The energy loss that occurs when the atoms return to the ground state may be
dissipated as heat, but it may also involve the emission of light because the
difference in energy between the ground state and the excited state is equivalent
to light energy.
Energy level diagrams can be used to depict such a process, and an emission
spectrum, the plot of emission intensity vs. wavelength, may be plotted.
10. Emission spectra
Emission spectra for atoms and monoatomic ions are due to gas
phase atoms or monoatomic ions in excited states emitting UV-
VIS light because they are returning to the ground state.

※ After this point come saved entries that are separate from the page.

(** * Association rule mining with FP-Growth (package [arm])

    A shallow embedding of the mining engine of the repository:

    - [arm.go]: the two passes over the transactions file, the writers of
      the itemsets and rules files, and the entry point
      [MineAssociationRules];
    - the arguments file: [Arguments] and [Arguments.Validate];
    - the stand-alone program ([package main]): the master/worker
      scheduler [master], [worker], [parallelFpGrowth] and
      [frequentItemsInTree], and its writers of the two files.

    The FP-tree, the item counter, the interner, the sequential miner
    [fpGrowth] and the rule generator are used by these files but are
    defined elsewhere; they are modelled from the specification document,
    each under a comment that starts with "Modelled from the spec".

    Go's [int] is read as [Z]: every counter of the program is bounded by
    the number of tokens of the input file, far below 2^63.  [float64] is
    IEEE binary64, through the formalisation of the standard library
    ([spec_float] at precision 53 and exponent bound 1024).  Logging
    ([log.Println], [log.Printf]) and timing are not modelled. *)

From Stdlib Require Import ZArith Lia Ascii String Floats.SpecFloat.
From stdpp Require Import base option list gmap strings relations sorting.

Local Open Scope Z_scope.

(** ** Go primitives *)

(** [type Item int] *)
Definition Item := Z.

(** *** float64 *)

Definition float64 := spec_float.

Definition f64_prec : Z := 53.
Definition f64_emax : Z := 1024.

(** [x < y], [x == y], [x <= y] on float64: false as soon as an operand is
    NaN. *)
Definition f64_lt (x y : float64) : bool := SFltb x y.
Definition f64_eq (x y : float64) : bool := SFeqb x y.
Definition f64_le (x y : float64) : bool := SFleb x y.

(** [x * y] and [x / y], rounded to nearest even. *)
Definition f64_mul (x y : float64) : float64 := SFmul f64_prec f64_emax x y.
Definition f64_div (x y : float64) : float64 := SFdiv f64_prec f64_emax x y.

(** The conversion [float64(n)] of an integer. *)
Definition f64_of_int (n : Z) : float64 :=
  binary_normalize f64_prec f64_emax n 0 false.

(** The literals [0.0] and [1.0]. *)
Definition f64_zero : float64 := S754_zero false.
Definition f64_one : float64 := S754_finite false 4503599627370496 (-52).

(** The integer [(-1)^s * m], the signed mantissa of a finite float. *)
Definition signed_mantissa (s : bool) (m : positive) : Z :=
  if s then Z.neg m else Z.pos m.

(** [math.Ceil]: the least integral float not below [x]; zeros, infinities
    and NaN are returned unchanged; a negative fraction above [-1] gives
    [-0]. *)
Definition math_Ceil (x : float64) : float64 :=
  match x with
  | S754_finite s m e =>
      if 0 <=? e then x
      else
        let c := - ((- signed_mantissa s m) / 2 ^ (- e)) in
        if c =? 0 then S754_zero s else f64_of_int c
  | _ => x
  end.

(** The conversion [int(x)]: truncation towards zero.  Go leaves the result
    implementation-dependent when [x] is NaN, infinite or outside the range
    of [int]; the amd64 instruction returns [-2^63] there. *)
Definition int_of_f64 (x : float64) : Z :=
  match x with
  | S754_zero _ => 0
  | S754_finite s m e =>
      let t := if 0 <=? e then Z.pos m * 2 ^ e else Z.pos m / 2 ^ (- e) in
      let v := if s then - t else t in
      if (- 2 ^ 63 <=? v) && (v <? 2 ^ 63) then v else - 2 ^ 63
  | _ => - 2 ^ 63
  end.
(** * Mallard image gateway: storage orchestration and metadata queries

    A shallow embedding of
      - [mallard/gateway/backends/metadata/sql/sql_image_metadata_store.py]
        (the SQL metadata store and its query translation), and
      - [mallard/gateway/routers/images/endpoints.py]
        (the create / delete / read / query endpoints),
    followed by the properties stated about them.

    Conventions.  A Python exception is a value of [exn]; a call that may
    raise returns [result A].  Numbers stored as floats are modelled by
    rationals (only comparisons are ever performed on them), dates by their
    ordinal.  A text is the sequence of its characters, as a Python [str]
    is: each element of a [string] stands for one character, not for a byte
    of an encoding.

    The store hands the [Select] values it builds to a database it does not
    choose.  The evaluation of a [Select] over the table follows SQL; what
    SQL leaves to the database (the collation of texts, the place of NULLs
    in an ordering, the order of rows that the ordering does not tell
    apart) is a parameter, [Engine.t]: the store sets none of it. *)

From Stdlib Require Import ZArith QArith String Ascii List Bool Lia OrderedTypeEx.
From stdpp Require Import base option list gmap strings sorting.

Close Scope Q_scope.
Local Open Scope string_scope.
Local Open Scope Z_scope.
Local Open Scope list_scope.

(** ** Exceptions *)

Inductive exn : Type :=
| KeyError
| NotImplementedError
| MetadataOperationError
| ObjectOperationError
| IntegrityError
| MultipleResultsFound
| RequestValidationError
| ArgumentError
| HTTPException (status_code : Z).

Definition result (A : Type) : Type := (exn + A)%type.

Definition bind {A B : Type} (r : result A) (k : A -> result B) : result B :=
  match r with
  | inl e => inl e
  | inr a => k a
  end.

Notation "'let*' x ':=' r 'in' k" := (bind r (fun x => k))
  (at level 10, x name, r at level 100, k at level 200).

#[global] Instance exn_eq_dec : EqDecision exn.
Proof. solve_decision. Defined.

(** ** Data model *)

Module ObjectRef.
Record t : Type := mk { bucket : string; name : string }.

#[global] Instance eq_dec : EqDecision t.
Proof. solve_decision. Defined.

#[global] Instance countable : Countable t.
Proof.
  refine (inj_countable' (fun r => (bucket r, name r))
                         (fun p => mk (fst p) (snd p)) _).
  intros []; reflexivity.
Defined.
End ObjectRef.

Inductive ImageFormat : Type := GIF | TIFF | JPEG | BMP | PNG.

#[global] Instance ImageFormat_eq_dec : EqDecision ImageFormat.
Proof. solve_decision. Defined.

(** A point in decimal degrees; either coordinate may be missing. *)
Module GeoPoint.
Record t : Type := mk { latitude_deg : option Q; longitude_deg : option Q }.
End GeoPoint.

(** Modelled from the spec: the schemas module is not part of the sources;
    the attributes are those of section 3 and of the column list used by
    [__update_image_query].  Every attribute may be missing ([None]), and a
    platform type is represented by the name of the enumeration member. *)
Module UavImageMetadata.
Record t : Type := mk {
  name : option string;
  format : option ImageFormat;
  platform_type : option string;
  notes : option string;
  camera : option string;
  session_number : option Z;
  sequence_number : option Z;
  capture_date : option Z;
  location_description : option string;
  location : GeoPoint.t;
  altitude_meters : option Q;
  gsd_cm_px : option Q
}.

(** [metadata.copy(update=dict(location=...))] *)
Definition copy_update_location (m : t) (l : GeoPoint.t) : t :=
  mk (name m) (format m) (platform_type m) (notes m) (camera m)
     (session_number m) (sequence_number m) (capture_date m)
     (location_description m) l (altitude_meters m) (gsd_cm_px m).
End UavImageMetadata.

(** Modelled from the spec: the ORM model [Image] is not part of the
    sources; it has one row per (bucket, key), a column for every metadata
    attribute, and the location split in two columns (section 6). *)
Module Image.
Record t : Type := mk {
  bucket : string;
  key : string;
  name : option string;
  format : option ImageFormat;
  platform_type : option string;
  notes : option string;
  camera : option string;
  session_number : option Z;
  sequence_number : option Z;
  capture_date : option Z;
  location_description : option string;
  location_lat : option Q;
  location_lon : option Q;
  altitude_meters : option Q;
  gsd_cm_px : option Q
}.
End Image.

Emission spectra are also characterized by very narrow
wavelength bands (also called spectral lines) because they too
involve electronic energy levels in which there are no
vibrational levels superimposed.
In fact, for a given kind of atom, the emission lines occur at the
same wavelengths as the absorption lines because they involve
the same energy levels.
11. Consider the simplified energy-level diagram, where Eo represents
the ground state in which the electrons of a given atom are at their
lowest energy level and E1,E2 , E3 , etc., represent higher or excited
energy levels
12. Absorption vs Emission
The process of emission is the reverse of that of light absorption by atoms, so
downward-pointing arrows are used to indicate the return to the ground
state; the wavelengths emitted are the same as those that are absorbed. Thus
the lines in an emission spectrum of a metal are often at the same
wavelengths as the lines in the absorption spectrum for the same metal.